Hidden health dangers of online takeaway orders from ‘dark kitchens’ where cooks have no hygiene training – The Sun

HEALTH experts are warning of the hidden dangers of buying takeaways online that are being prepared in "dark kitchens" by cooks with no hygiene or allergy training.

Large-brand takeaway companies such as McDonald’s, Deliveroo and UberEATS have taken measures to ensure kitchens are complying with food hygiene standards and that food prepared in dodgy "dark kitchens" is not available through their apps.

But a new investigation shows some takeaways ordered online including through the Facebook Marketplace are being prepared in kitchens operated by people without training and with no allergen information.

Unknown food sellers are taking advantage of hungry diners ordering online and the surge in demand for home delivery, according to the Daily Mail.

Some businesses –  a world away from popular brands and revered independent restaurants – are peddling tainted food through social media such as Facebook Marketplace.

These rogue kitchens are alleged to be run from industrial estates without a restaurant or outlet attached to the premises.

It could have a detrimental effect on people ordering their takeaway on their phone app – with the value of the delivered food industry estimated at a whopping £6.2billion in the UK alone.

As such the Food Standards Agency (FSA) claim 2.4 million people fall ill from eating tainted food.

It said that of 380,000 food-borne illnesses, nearly two thirds are linked to takeaways.

The FSA has put Facebook on notice that it expects food sold through its services to be policed correctly.

Curries, pasta dishes and party food made in home kitchens are being sold without clear information or ingredients.

Just Eat is now displaying hygiene ratings and all new services must score three or above, while UberEats also displays ratings.

The FSA’s head of regulatory compliance, Michael Jackson, said the watchdog is speaking to Facebook about consumer protection.

He said: “Everyone involved in online marketplace selling must meet their responsibilities to ensure food is safe and what it says it is.

“Anyone selling food online on an organised basis must be registered as a food business with their local authority.

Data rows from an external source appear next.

Lemma recommend_length_witness :
  let columns := [col "boolean" "active"] in
  forallb readable columns = true
  /\ exists l,
       recommend_charts_from_data columns true = Ok l
       /\ length l <= 20
       /\ (columns <> [] -> 1 <= length l)
       /\ (columns <> [] -> length l < 5 ->
           exists r, In r l /\ r_priority r = "info").
Proof.
  split; [reflexivity|].
  apply (recommend_length [col "boolean" "active"] true). reflexivity.
Defined.

(** ** Candlestick *)

(** Whatever the numeric columns are called, the candlestick block binds
    open, high, low and close to the first four of them. *)
Lemma candlestick_entry_positional (a b c d : string) (nn dn : list string) :
  let r := candlestick_entry (a :: b :: c :: d :: nn) dn in
  (r_score r == 0.66)%Q
  /\ lookup "open" (r_variables r) = Some (VStr a)
  /\ lookup "high" (r_variables r) = Some (VStr b)
  /\ lookup "low" (r_variables r) = Some (VStr c)
  /\ lookup "close" (r_variables r) = Some (VStr d).
Proof. repeat split. Qed.

(** C3 at a failing input: the numeric columns volume, open, high, low and
    close, with a time series.  Four column names match the keywords the
    block looks for, and the candlestick entry of the result still binds
    open to volume, high to open, low to high and close to low. *)
Theorem candlestick_ignores_matching_names :
  let names := ["volume"; "open"; "high"; "low"; "close"] in
  ohlc_candidates names = ["open"; "high"; "low"; "close"]
  /\ exists l r,
       recommend_charts_from_data (map (col "numeric") names) true = Ok l
       /\ In r l
       /\ r_type r = "candlestick"
       /\ (r_score r == 0.66)%Q
       /\ lookup "open" (r_variables r) = Some (VStr "volume")
       /\ lookup "high" (r_variables r) = Some (VStr "open")
       /\ lookup "low" (r_variables r) = Some (VStr "high")
       /\ lookup "close" (r_variables r) = Some (VStr "low").
Proof.
  split; [reflexivity|].
  eexists. exists (candlestick_entry ["volume"; "open"; "high"; "low"; "close"] []).
  split; [vm_compute; reflexivity|].
  split; [|repeat split].
  vm_compute. repeat (first [left; reflexivity | right]).
Qed.

(** ** Malformed records *)

(** C4, as the design document has it, fails: a record without the type
    key makes the first comprehension raise KeyError. *)
Lemma recommend_raises_without_type :
  recommend_charts_from_data
    [ {| c_type := None; c_name := Some "sales";
         c_unique_count := Some 10%Z; c_na_count := Some 0%Z |} ] false
  = Raise (KeyError "type").
Proof. reflexivity. Qed.

Lemma filter_type_not_in_bucket (t : string) (c : column) (columns : list column) :
  in_bucket c = false ->
  existsb (String.eqb t) ["numeric"; "categorical"; "date"] = true ->
  ~ In c (filter (type_is t) columns).
Proof.
  intros Hb Ht Hin. apply filter_In in Hin as [_ Hty].
  unfold in_bucket in Hb. apply orb_false_iff in Hb as [Hb Hd].
  apply orb_false_iff in Hb as [Hn Hc].
  simpl in Ht. rewrite orb_false_r in Ht.
  apply orb_true_iff in Ht as [Ht|Ht]; [|apply orb_true_iff in Ht as [Ht|Ht]];
    apply String.eqb_eq in Ht; subst t; congruence.
Qed.

(** C4, as the source has it: on every list of records that carry a type,
    and a name when the type is numeric, categorical or date, the function
    returns a list; a record of any other type value is in none of the
    three buckets. *)
Theorem recommend_never_raises_on_readable
  (columns : list column) (ts : bool) :
  forallb readable columns = true ->
  (exists l, recommend_charts_from_data columns ts = Ok l)
  /\ forall t, In t ["numeric"; "categorical"; "date"] ->
       exists bucket,
         cols_of_type t columns = Ok bucket
         /\ forall c, In c columns -> in_bucket c = false -> ~ In c bucket.
Proof.
  intros Hr. split.
  - apply recommend_readable_returns, Hr.
  - intros t Ht. exists (filter (type_is t) columns).
    split; [apply cols_of_type_typed, readable_typed, Hr|].
    intros c _ Hb. apply filter_type_not_in_bucket; [exact Hb|].
    simpl in Ht. destruct Ht as [<-|[<-|[<-|[]]]]; reflexivity.
Qed.

Lemma recommend_never_raises_on_readable_witness :
  let columns := [col "numeric" "sales"; col "geo" "city"] in
  forallb readable columns = true
  /\ (exists l, recommend_charts_from_data columns false = Ok l)
  /\ forall t, In t ["numeric"; "categorical"; "date"] ->
       exists bucket,
         cols_of_type t columns = Ok bucket
         /\ forall c, In c columns -> in_bucket c = false -> ~ In c bucket.
Proof.
  split; [reflexivity|].
  apply (recommend_never_raises_on_readable
           [col "numeric" "sales"; col "geo" "city"] false).
  reflexivity.
Defined.

(** The condition is exact: an unreadable record makes the function raise. *)
Lemma names_res_missing (names : list (option string)) :
  In None names -> names_res names = Raise (KeyError "name").
Proof.
  unfold names_res. induction names as [|o names IH]; simpl; [tauto|].
  intros [->|Hin]; [reflexivity|].
  destruct o; [|reflexivity]. simpl. now rewrite (IH Hin).
Qed.

Lemma names_res_cases (names : list (option string)) :
  (exists l, names_res names = Ok l)
  \/ names_res names = Raise (KeyError "name").
Proof.
  unfold names_res. induction names as [|o names IH]; simpl.
  - left. now exists [].
  - destruct o as [n|]; [|now right]. simpl.
    destruct IH as [[l ->]| ->]; [left; now exists (n :: l) | now right].
Qed.

Lemma unreadable_record (columns : list column) :
  forallb has_type columns = true -> forallb readable columns = false ->
  exists c, In c columns /\ in_bucket c = true /\ c_name c = None.
Proof.
  induction columns as [|c columns IH]; [discriminate|].
  simpl. intros Ht Hr. apply andb_true_iff in Ht as [Hc Ht].
  destruct (readable c) eqn:Hrc.
  - destruct (IH Ht Hr) as (c' & Hin & H'). exists c'. split; [now right|exact H'].
  - exists c. split; [now left|]. unfold readable, has_name in Hrc.
    rewrite Hc in Hrc. simpl in Hrc.
    apply orb_false_iff in Hrc as [Hb Hn].
    apply negb_false_iff in Hb. destruct (c_name c); [discriminate|].
    now split.
Qed.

“Our advice when ordering food online is to check the business has a food hygiene rating and choose only a rating of three or above.”

The Mail reports that cuts in council funding mean standards and hygiene checks have been cut, with the number of council food standards staff falling by 45 per cent between 2012-13 and 2017-18.

And in 2017-2018, just 37 per cent of standards checks, designed to ensure food is what it says it is,  were carried out.

There was a 13 percent fall in the overall number of active hygiene inspectors.

Councillor Simon Blackburn, chairman of the Local Government Association’s Safer and Stronger Communities Board, said: "Significant funding pressures make it extremely difficult for some councils to maintain previous levels of food work.

"There is a pressing need for Government to come up with a sustainable funding model for food regulation."